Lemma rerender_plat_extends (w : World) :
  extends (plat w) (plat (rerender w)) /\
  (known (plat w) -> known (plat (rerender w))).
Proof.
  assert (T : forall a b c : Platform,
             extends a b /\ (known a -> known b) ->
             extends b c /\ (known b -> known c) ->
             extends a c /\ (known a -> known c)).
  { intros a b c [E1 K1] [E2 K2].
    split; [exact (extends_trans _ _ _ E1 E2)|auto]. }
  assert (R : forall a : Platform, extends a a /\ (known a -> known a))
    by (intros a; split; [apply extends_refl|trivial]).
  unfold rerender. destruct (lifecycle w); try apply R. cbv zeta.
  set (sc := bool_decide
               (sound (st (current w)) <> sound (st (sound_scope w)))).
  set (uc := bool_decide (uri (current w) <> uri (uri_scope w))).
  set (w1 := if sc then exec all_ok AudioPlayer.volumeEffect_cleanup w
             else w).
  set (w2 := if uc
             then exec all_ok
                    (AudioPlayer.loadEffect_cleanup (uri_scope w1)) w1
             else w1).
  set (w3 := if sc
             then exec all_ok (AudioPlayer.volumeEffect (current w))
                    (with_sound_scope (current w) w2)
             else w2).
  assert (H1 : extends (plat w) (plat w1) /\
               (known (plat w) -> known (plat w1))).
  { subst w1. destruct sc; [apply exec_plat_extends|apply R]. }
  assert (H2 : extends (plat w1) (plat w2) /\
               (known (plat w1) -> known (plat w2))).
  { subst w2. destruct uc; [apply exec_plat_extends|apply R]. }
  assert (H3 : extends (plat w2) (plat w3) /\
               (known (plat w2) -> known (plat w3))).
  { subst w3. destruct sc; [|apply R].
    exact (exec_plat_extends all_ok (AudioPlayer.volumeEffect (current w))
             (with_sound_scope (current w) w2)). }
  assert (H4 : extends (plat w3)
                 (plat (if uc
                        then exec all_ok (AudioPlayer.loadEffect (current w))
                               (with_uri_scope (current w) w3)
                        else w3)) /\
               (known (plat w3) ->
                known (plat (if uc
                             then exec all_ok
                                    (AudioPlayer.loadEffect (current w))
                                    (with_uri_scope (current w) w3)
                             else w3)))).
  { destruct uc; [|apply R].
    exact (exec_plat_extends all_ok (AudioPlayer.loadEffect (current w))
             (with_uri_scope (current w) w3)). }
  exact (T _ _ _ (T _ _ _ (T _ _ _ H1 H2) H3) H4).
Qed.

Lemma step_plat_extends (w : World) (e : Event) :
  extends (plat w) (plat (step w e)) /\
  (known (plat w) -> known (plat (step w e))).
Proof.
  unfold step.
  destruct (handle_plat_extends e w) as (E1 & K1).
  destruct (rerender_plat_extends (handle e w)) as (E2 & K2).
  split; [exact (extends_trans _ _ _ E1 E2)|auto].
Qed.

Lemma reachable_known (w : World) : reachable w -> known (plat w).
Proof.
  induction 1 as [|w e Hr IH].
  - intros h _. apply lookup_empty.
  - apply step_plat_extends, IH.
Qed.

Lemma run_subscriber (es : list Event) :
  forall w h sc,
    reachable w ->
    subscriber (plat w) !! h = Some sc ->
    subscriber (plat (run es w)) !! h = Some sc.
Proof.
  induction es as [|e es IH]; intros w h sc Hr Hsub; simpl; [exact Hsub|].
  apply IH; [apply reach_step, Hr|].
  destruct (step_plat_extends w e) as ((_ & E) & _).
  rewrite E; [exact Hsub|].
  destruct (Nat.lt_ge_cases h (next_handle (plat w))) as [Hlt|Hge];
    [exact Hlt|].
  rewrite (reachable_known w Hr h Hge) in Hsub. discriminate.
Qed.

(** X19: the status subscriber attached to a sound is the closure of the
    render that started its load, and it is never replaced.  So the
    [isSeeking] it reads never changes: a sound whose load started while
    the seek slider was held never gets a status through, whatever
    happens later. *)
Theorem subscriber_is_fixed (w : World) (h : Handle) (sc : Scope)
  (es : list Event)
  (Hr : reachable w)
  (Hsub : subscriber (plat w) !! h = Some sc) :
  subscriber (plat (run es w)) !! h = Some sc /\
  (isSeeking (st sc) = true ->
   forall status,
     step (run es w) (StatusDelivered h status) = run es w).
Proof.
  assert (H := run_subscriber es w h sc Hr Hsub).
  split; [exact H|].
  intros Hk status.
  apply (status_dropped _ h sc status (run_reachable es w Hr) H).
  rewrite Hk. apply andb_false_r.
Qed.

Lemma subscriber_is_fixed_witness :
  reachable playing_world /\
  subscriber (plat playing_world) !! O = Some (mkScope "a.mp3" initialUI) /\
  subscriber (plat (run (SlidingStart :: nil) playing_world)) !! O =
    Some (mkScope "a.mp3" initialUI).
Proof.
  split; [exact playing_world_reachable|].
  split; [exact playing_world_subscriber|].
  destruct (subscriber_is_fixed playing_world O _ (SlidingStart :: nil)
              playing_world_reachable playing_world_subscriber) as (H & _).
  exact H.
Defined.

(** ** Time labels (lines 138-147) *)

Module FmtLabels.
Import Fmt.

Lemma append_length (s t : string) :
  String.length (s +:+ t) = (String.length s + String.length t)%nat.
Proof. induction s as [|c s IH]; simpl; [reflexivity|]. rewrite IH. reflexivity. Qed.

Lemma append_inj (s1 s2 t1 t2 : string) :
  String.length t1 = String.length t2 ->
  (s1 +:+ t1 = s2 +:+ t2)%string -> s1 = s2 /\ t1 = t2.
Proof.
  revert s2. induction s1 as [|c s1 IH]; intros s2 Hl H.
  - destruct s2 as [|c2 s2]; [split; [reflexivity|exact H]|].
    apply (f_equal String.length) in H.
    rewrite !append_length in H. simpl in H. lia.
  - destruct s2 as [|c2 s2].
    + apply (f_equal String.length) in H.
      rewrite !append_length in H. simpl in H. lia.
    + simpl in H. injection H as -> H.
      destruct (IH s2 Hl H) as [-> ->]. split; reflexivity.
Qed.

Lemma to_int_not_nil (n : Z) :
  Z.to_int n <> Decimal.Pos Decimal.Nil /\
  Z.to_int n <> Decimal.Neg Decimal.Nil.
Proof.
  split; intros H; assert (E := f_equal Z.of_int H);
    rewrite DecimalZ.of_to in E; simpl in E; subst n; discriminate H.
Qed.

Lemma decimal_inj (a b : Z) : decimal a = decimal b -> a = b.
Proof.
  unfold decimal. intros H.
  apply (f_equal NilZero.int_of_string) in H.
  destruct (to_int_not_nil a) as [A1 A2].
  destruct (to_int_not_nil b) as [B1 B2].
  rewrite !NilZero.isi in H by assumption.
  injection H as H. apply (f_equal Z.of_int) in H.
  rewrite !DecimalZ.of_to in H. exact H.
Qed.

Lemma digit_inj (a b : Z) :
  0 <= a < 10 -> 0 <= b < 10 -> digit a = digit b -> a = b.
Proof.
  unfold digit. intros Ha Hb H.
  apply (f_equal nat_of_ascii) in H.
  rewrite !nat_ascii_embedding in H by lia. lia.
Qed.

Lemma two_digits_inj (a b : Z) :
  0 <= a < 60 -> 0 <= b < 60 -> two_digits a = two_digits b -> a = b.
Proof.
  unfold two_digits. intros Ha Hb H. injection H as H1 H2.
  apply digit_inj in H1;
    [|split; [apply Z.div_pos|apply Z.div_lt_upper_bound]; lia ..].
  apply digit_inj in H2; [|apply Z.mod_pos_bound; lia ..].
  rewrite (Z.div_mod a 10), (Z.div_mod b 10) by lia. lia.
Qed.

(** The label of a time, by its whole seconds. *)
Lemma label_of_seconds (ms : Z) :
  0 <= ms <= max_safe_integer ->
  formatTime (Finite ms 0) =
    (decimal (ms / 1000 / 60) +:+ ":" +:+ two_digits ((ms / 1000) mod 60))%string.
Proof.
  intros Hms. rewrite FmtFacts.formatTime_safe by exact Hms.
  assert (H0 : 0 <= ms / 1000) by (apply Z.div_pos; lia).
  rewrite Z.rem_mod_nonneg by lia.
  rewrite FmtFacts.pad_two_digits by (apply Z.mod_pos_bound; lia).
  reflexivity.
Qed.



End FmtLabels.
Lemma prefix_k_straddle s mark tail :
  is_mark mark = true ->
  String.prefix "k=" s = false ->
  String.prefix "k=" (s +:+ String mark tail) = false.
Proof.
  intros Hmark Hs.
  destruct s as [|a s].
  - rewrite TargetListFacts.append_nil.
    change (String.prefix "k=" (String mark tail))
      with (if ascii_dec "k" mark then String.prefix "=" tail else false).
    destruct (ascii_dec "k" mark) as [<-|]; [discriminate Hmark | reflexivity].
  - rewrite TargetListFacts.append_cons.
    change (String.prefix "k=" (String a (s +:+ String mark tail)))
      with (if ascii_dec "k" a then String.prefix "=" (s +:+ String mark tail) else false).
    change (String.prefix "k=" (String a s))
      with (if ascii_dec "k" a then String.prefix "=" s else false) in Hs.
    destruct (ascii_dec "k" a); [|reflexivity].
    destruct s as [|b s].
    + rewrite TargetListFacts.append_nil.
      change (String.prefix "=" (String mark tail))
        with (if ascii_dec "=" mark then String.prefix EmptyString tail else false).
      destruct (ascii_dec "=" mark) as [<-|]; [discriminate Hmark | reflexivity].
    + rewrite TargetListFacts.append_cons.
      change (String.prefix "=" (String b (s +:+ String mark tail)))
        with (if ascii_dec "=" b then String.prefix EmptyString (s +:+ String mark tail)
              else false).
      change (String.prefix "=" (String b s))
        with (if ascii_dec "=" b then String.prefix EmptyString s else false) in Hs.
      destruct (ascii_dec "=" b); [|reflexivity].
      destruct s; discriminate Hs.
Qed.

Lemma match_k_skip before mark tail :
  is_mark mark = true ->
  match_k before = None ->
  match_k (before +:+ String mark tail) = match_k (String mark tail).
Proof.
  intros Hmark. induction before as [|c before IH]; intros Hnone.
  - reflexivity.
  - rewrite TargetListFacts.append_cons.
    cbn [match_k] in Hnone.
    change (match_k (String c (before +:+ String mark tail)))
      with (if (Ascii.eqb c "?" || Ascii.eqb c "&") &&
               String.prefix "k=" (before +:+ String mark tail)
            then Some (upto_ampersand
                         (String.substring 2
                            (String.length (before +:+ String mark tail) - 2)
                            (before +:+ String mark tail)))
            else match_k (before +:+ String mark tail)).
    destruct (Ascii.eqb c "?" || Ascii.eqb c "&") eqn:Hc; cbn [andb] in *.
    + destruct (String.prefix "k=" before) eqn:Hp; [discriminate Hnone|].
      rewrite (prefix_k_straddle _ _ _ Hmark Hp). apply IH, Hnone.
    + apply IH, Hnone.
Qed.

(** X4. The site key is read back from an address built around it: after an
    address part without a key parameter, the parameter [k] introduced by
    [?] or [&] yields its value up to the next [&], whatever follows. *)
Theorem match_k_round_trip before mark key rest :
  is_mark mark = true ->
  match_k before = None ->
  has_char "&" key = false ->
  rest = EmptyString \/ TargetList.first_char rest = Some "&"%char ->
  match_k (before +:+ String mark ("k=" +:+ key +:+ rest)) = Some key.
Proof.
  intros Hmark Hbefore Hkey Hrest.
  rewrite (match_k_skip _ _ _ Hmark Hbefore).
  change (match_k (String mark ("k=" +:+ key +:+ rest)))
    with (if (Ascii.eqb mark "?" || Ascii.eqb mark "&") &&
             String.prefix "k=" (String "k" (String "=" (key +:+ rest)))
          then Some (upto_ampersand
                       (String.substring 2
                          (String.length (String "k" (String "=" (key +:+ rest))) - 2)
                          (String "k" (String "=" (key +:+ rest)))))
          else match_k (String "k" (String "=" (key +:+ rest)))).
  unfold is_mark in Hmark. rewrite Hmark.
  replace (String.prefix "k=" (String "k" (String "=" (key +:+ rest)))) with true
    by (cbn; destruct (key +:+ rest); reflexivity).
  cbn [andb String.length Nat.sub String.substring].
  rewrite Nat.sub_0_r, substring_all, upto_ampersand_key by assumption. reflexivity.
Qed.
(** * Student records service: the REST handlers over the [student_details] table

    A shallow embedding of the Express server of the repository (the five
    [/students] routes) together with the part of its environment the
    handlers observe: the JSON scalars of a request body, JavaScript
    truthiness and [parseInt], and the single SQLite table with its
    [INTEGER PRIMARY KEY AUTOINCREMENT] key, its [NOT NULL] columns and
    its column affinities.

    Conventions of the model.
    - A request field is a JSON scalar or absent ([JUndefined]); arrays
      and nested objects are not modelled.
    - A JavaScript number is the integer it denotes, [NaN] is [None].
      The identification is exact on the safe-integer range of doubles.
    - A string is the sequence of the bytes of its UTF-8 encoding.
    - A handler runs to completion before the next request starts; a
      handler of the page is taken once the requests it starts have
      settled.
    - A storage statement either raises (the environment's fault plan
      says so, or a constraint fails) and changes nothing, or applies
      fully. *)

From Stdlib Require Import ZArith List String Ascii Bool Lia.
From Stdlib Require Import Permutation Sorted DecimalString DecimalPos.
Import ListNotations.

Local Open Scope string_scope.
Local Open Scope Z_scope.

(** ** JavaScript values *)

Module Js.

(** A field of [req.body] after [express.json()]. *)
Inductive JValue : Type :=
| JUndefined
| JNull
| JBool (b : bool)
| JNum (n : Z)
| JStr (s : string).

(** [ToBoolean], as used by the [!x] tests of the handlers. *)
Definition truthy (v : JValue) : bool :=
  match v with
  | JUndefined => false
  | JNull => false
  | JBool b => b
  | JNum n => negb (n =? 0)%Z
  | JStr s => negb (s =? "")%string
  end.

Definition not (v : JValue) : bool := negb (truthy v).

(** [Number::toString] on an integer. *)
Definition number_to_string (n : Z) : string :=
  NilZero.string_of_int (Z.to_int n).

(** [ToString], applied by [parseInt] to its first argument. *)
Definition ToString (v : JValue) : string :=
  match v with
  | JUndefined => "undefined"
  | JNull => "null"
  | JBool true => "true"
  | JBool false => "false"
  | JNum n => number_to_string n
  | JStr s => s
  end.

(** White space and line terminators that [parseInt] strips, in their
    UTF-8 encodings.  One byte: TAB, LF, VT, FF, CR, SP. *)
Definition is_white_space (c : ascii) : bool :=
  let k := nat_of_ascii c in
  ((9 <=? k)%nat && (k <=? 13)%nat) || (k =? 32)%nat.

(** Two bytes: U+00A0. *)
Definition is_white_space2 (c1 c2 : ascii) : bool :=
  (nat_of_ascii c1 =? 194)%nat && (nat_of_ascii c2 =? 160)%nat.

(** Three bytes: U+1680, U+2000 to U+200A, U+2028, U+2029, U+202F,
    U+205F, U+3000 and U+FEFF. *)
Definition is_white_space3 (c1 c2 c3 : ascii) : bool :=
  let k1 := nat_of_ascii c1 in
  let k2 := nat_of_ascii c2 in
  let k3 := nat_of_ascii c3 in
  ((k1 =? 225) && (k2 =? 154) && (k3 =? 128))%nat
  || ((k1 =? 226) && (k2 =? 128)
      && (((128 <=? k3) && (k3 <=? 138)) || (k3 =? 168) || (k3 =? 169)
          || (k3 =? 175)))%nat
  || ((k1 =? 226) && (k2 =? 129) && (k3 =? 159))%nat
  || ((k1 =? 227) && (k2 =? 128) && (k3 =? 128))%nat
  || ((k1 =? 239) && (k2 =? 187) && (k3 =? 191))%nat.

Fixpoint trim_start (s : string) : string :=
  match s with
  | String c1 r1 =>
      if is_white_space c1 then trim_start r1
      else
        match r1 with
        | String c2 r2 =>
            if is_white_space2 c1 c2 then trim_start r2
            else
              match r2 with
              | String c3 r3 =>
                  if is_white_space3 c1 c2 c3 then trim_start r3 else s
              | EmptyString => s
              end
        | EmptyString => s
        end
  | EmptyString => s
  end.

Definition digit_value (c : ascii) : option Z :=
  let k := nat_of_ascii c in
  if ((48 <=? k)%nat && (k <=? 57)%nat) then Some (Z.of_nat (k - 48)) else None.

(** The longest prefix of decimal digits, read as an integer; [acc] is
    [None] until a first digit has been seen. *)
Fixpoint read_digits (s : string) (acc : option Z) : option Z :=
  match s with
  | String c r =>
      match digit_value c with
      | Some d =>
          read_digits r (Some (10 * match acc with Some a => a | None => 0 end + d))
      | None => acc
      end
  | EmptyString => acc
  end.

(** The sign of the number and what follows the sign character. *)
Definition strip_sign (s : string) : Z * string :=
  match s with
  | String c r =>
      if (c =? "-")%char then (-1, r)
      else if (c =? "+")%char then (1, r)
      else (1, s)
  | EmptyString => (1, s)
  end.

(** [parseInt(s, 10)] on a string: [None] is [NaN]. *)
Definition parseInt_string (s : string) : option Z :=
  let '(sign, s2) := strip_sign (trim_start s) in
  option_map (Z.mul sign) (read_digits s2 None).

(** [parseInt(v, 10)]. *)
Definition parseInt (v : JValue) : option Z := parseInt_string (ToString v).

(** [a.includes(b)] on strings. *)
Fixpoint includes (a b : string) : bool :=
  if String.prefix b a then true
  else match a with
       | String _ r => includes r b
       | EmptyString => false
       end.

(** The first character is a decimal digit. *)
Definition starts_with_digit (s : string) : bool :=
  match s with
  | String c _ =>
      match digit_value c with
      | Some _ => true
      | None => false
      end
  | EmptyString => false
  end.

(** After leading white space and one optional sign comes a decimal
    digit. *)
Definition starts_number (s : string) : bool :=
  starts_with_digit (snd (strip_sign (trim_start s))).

» **WHAT YOU SHOULD DO**:
Your answer should be the lines above, from the line containing "set (sc := bool_decide" up to and including the line containing "(with_sound_scope (current w) w2)).", reproduced exactly and with nothing else.

» **RESULT OF THIS TASK**:
  set (sc := bool_decide
               (sound (st (current w)) <> sound (st (sound_scope w)))).
  set (uc := bool_decide (uri (current w) <> uri (uri_scope w))).
  set (w1 := if sc then exec all_ok AudioPlayer.volumeEffect_cleanup w
             else w).
  set (w2 := if uc
             then exec all_ok
                    (AudioPlayer.loadEffect_cleanup (uri_scope w1)) w1
             else w1).
  set (w3 := if sc
             then exec all_ok (AudioPlayer.volumeEffect (current w))
                    (with_sound_scope (current w) w2)
             else w2).
  assert (H1 : extends (plat w) (plat w1) /\
               (known (plat w) -> known (plat w1))).
  { subst w1. destruct sc; [apply exec_plat_extends|apply R]. }
  assert (H2 : extends (plat w1) (plat w2) /\
               (known (plat w1) -> known (plat w2))).
  { subst w2. destruct uc; [apply exec_plat_extends|apply R]. }
  assert (H3 : extends (plat w2) (plat w3) /\
               (known (plat w2) -> known (plat w3))).
  { subst w3. destruct sc; [|apply R].
    exact (exec_plat_extends all_ok (AudioPlayer.volumeEffect (current w))
             (with_sound_scope (current w) w2)). }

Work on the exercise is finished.